And I get that, just as I also get that Issa’s rapping — something she does in a confessional mode into a bathroom mirror, and also when she gets drunk in public — is a recurring device, as are fantasy sequences with Issa imagining best and worse case conversational scenarios, even though Insecure doesn’t want to be the “Young teacher dreams of being a rapper” show or the “Ally McBeal for young black women” show. Perhaps it’s the freedom of her YouTube background, but Rae doesn’t feel like Insecure has to be locked down as any one thing, and sometimes in a 30-minute form that reads as inconsistency or uncertainty. It’s a show finding itself.
Rae also is finding herself as an actor, and I think she’s wisely paired herself with Orji, who comes across as more polished and more comfortable with TV-style comedy. Playing off of Orji lets Rae start out understated and expand her range as the episodes progress. Orji’s own performance starts a little broad, matched to Molly’s persona, but quickly reveals depths. Both main characters are making plenty of bad decisions, and Insecure is likely to be accused, as Girls always has been, of being oblivious to how flawed its heroes are when it’s very keenly aware. Ellis and Y’lan Noel as Issa’s ex, Daniel, are quick to inhabit characters that initially seem like thin love interests.

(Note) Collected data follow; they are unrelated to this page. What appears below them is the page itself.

(** What the positions kept for the query will be worth. *)
Lemma kept_positions s raw_ :
  service_ok s -> valid_text raw_ -> worded raw_ \/ blanks_allowed -> fit_catalog (catalog s) ->
  (askable (asked s raw_) /\ trusted s (asked s raw_)) \/ (blanks_allowed /\ opens_blank (normalized (asked s raw_)) = true).
Proof.
  intros Hs Hv Hw Hfit. assert (Hq : engine_query (asked s raw_)) by (by apply asked_engine).
  assert (Hask : askable (asked s raw_) \/ (blanks_allowed /\ opens_blank (normalized (asked s raw_)) = true)).
  { destruct (decide (askable (asked s raw_))) as [|Hn]; [by left|]. right. split; [|by apply wordless_opens_blank].
    destruct Hw as [Hw|]; [|done]. destruct Hn. by apply asked_askable. }
  destruct Hask as [Hask|]; [|by right]. destruct (opens_blank (normalized (asked s raw_))) eqn:Eo.
  2:{ left. split; [done|]. apply trusted_unless_blank; auto. }
  destruct (candidate_cache s) as [c|] eqn:Ec; [|by left; split; [|intros c _ Ec'; congruence]].
  destruct (so_cache s Hs Hfit c Ec) as [Hc|[Hb _]]; [|by right]. left. split; [done|]. intros c' _ Ec' _. rewrite Ec in Ec'. by injection Ec' as <-.
Qed.

(** What a query leaves behind, whatever was selected. *)
Lemma answered_ok s raw_ now complete matched_positions query_stats sel outs aff :
  service_ok s -> in_range u64_max now -> valid_text raw_ -> worded raw_ \/ blanks_allowed ->
  GenerationTracker.counter (generations (app s)) < u64_max ->
  (fit_catalog (catalog s) -> trusted s (asked s raw_) -> complete = true ->
     forall p l, matched_positions !! p = Some l -> covers_matches (catalog s) p (plan_for (s <| now_secs := now |>) (asked s raw_)) l) ->
  let s1 := asking s raw_ now in
  let g := GenerationTracker.counter (generations (app s)) + 1 in
  let a := (foldl (publish_owner g (max_items_per_batch (app_limits (app s)))) (aggregator s1, sel) (owners s)).1 in
  service_ok (s1 <| candidate_cache := if complete : bool then Some (mkCandidateCache (normalized (asked s raw_)) matched_positions) else None |>
                 <| last_query_stats := query_stats |> <| aggregator := a |>
                 <| results := sort_hits (foldl (collect_hit (s <| now_secs := now |>) aff) (outs, []) (MemoryResultAggregator.items a)).2 |>).
Proof.
  intros Hs Hnow Hv Hw Hg Hcov s1 g a. destruct (begin_collects (app s) (aggregator s) (so_aggregator s Hs) (so_generation s Hs)) as (Hc & _).
  assert (Ha : collecting (app_limits (app s)) g a) by (by apply publish_owners_keeps). pose proof (asked_engine s raw_ Hs Hv) as He. pose proof (kept_positions s raw_ Hs Hv Hw) as Hk.
  assert (Hans : answer_ok (app_limits (app s)) (sort_hits (foldl (collect_hit (s <| now_secs := now |>) aff) (outs, []) (MemoryResultAggregator.items a)).2)).
  { rewrite <- (co_limits _ _ _ Ha). apply collected_answer, Ha. }
  clearbody a. pose proof (so_generation s Hs) as Hwf. destruct Hs. split; try done.
  - intros Hfit c Ec. cbn in Ec. destruct complete; [|done]. injection Ec as <-. destruct (Hk Hfit) as [[Hask Ht]|Hb]; [left | by right].
    exists (asked s raw_). split_and!; [done..|]. cbn [by_owner]. intros p l Hl. destruct (Hcov Hfit Ht eq_refl p l Hl) as [Hn Hall]. split; [done|]. intros x Hx Hm. apply Hall; [done|]. by apply candidate_matched.
  - intros q [= <-]. done.
  - unfold GenerationTracker.wf, in_range in *. cbn. lia.
  - destruct Ha. split; try done. intros x Hx. cbn in Hx |- *. rewrite co_active in Hx. injection Hx as <-. unfold g. lia.
Qed.

Lemma no_quota s q : service_ok s -> ~ positive_limits (app_limits (app s)) -> select_best (catalog s) (owners s) (plan_for s q) = Some ([], no_stats, ∅, true).
Proof.
  intros Hs Hn. unfold select_best. destruct (_ || _) eqn:E; [done|]. exfalso. apply Hn. apply orb_false_iff in E as [E E3]. apply orb_false_iff in E as [E1 E2].
  apply Z.eqb_neq in E1, E2, E3. cbn in E1, E2, E3. pose proof (so_limits s Hs) as ((_ & _ & ? & _) & ? & ? & _). unfold positive_limits. lia.
Qed.

Lemma submit_keeps s raw_ now s' r :
  service_ok s -> in_range u64_max now -> valid_text raw_ -> worded raw_ \/ blanks_allowed -> submit_query_at s raw_ now = Some (s', r) -> service_ok s'.
Proof.
  intros Hs Hnow Hv Hw E. destruct (can_accept_queries (app s)) eqn:Hacc.
  2:{ unfold submit_query_at in E. change (app (s <| now_secs := now |>)) with (app s) in E. rewrite Hacc in E. injection E as <- _. by apply at_time. }
  pose proof (so_generation s Hs) as [_ Hmax].
  destruct (Z.eq_dec (GenerationTracker.counter (generations (app s))) u64_max) as [Hx|Hx].
  { unfold submit_query_at in E. change (app (s <| now_secs := now |>)) with (app s) in E. rewrite Hacc in E. cbn [negb] in E.
    unfold GenerationTracker.advance, GenerationTracker.try_advance, checked_add in E. rewrite Hx, (proj2 (Z.leb_gt _ _)) in E by lia. done. }
  rewrite submit_unfold in E by (done || lia). cbv zeta in E. apply bind_Some in E as ([[[selected query_stats] matched_positions] complete] & Esel & E).
  apply bind_Some in E as ([outs sel] & _ & [= <- _]). apply answered_ok; [done | done | done | done | lia|]. intros Hfit Ht Hcomp p l Hl.
  pose proof (at_time s now Hs Hnow) as H0. assert (Hdec : positive_limits (app_limits (app s)) \/ ~ positive_limits (app_limits (app s))) by (unfold positive_limits; lia).
  destruct Hdec as [Hpos|Hpos].
  - destruct (select_answer (s <| now_secs := now |>) (asked s raw_) H0 Hfit (asked_engine s raw_ Hs Hv) Ht Hpos) as (st & cache & whole & Eb & Hb).
    pose proof (eq_trans (eq_sym Eb) Esel) as E'. injection E' as _ _ <- <-. by apply Hb.
  - pose proof (no_quota (s <| now_secs := now |>) (asked s raw_) H0 Hpos) as Eb. pose proof (eq_trans (eq_sym Eb) Esel) as E'. injection E' as _ _ <- _. done.
Qed.

(** The answer, when nothing stands in its way. *)
Lemma submit_exact s raw_ now :
  service_ok s -> fit_catalog (catalog s) -> positive_limits (app_limits (app s)) ->
  (forall p, Forall (light (app_limits (app s))) (items (catalog s) p)) ->
  in_range u64_max now -> valid_text raw_ -> trusted s (asked s raw_) -> can_accept_queries (app s) = true -> GenerationTracker.counter (generations (app s)) < u64_max ->
  exists s', submit_query_at s raw_ now = Some (s', Ok (GenerationTracker.counter (generations (app s)) + 1)) /\
    map strip (results s') = map bare (best_answer (s <| now_secs := now |>) (asked s raw_)) /\ last_query s' = Some (asked s raw_).
Proof.
  intros Hs Hfit Hpos Hlight Hnow Hv Ht Hacc Hg. rewrite submit_unfold by done. cbv zeta. set (s0 := s <| now_secs := now |>). set (q := asked s raw_).
  pose proof (at_time s now Hs Hnow) as H0. fold s0 in H0. assert (Hq : engine_query q) by (by apply asked_engine).
  destruct (select_answer s0 q H0 Hfit Hq Ht Hpos) as (st & cache & whole & Eb & _). change (catalog s) with (catalog s0). change (owners s) with (owners s0).
  rewrite Eb. cbn [mbind option_bind].
  destruct (materialize_spec (policy s0) q (best_answer s0 q)) as (outs & sel & Em & Hsel & Houts).
  { intros c Hc. destruct (selected_match s0 q c H0 Hfit Hc) as (_ & _ & o & Eo & _). eauto. }
  { destruct (answer_distinct s0 q H0 Hfit Hq Ht Hpos) as [[_ Hd] _]. exact Hd. }
  change (policy s) with (policy s0). rewrite Em. cbn [mbind option_bind]. eexists. split; [reflexivity|]. split; [|done].
  destruct (begin_collects (app s) (aggregator s) (so_aggregator s Hs) (so_generation s Hs)) as (Hc & Hi & Hst).
  destruct (answer_published s0 q _ _ sel H0 Hfit Hq Ht Hpos Hlight Hc Hi Hst Hsel) as [_ Hperm].
  exact (collected_strip s0 q outs _ H0 Hfit Hq Ht Hpos Hperm Houts).
Qed.

(** * Merging provider items *)

(** The hits that stay when a plugin sends its batch. *)
Definition standing s (plugin : PluginId) : list SearchHit :=
  List.filter (fun hit => negb (ephemeral hit && String.eqb (plugin_id (hit_item hit)) plugin)) (results s).

Lemma shows_true l id : shows l id = true <-> id ∈ map (fun h => stable_id (hit_item h)) l.
Proof.
  unfold shows. rewrite existsb_exists, list_elem_of_In, in_map_iff. split.
  - intros (h & Hh & E%String.eqb_eq). eauto.
  - intros (h & E & Hh). exists h. split; [done|]. by apply String.eqb_eq.
Qed.

(** What the loop over a batch adds. *)
Record merging s (q : NormalizedQuery) (kept : list SearchHit) (batch : list Item) (merged : list SearchHit) : Prop := {
  mg_items : map hit_item merged `sublist_of` batch;
  mg_hits : Forall (fun h => ephemeral h = true /\ exists o, match_item (policy s) q (search_item (hit_item h)) = Some (Some o) /\
              h = rank_hit s (hit_item h) o (affinities_for (history s) (text_string (normalized q))) true) merged;
  mg_new : forall h, h ∈ merged -> stable_id (hit_item h) ∉ map (fun h => stable_id (hit_item h)) kept;
  mg_ids : NoDup (map (fun h => stable_id (hit_item h)) merged);
  mg_all : forall item o, item ∈ batch -> match_item (policy s) q (search_item item) = Some (Some o) ->
             stable_id item ∈ map (fun h => stable_id (hit_item h)) (kept ++ merged);
}.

HBO originally ordered the series from Rae and Wilmore back in 2013, and the process of bringing the show to TV hasn’t always been speedy. That time has, I assume, given Insecure a chance to develop and evolve. It also allowed the need for a show like Insecure to become even more urgent. The Insecure that’s premiering on Sunday is still evolving, and hopefully HBO and audiences will give it time. Rae’s show and voice are a piece of what TV needs, part of a new wave of voices showcased in comedies like Better Things and Atlanta, and I hope both grow only stronger and better.
Cast: Issa Rae, Yvonne Orji, Jay Ellis
Creators: Issa Rae and Larry Wilmore
Premieres: Sunday, 10:30 p.m. ET/PT (HBO)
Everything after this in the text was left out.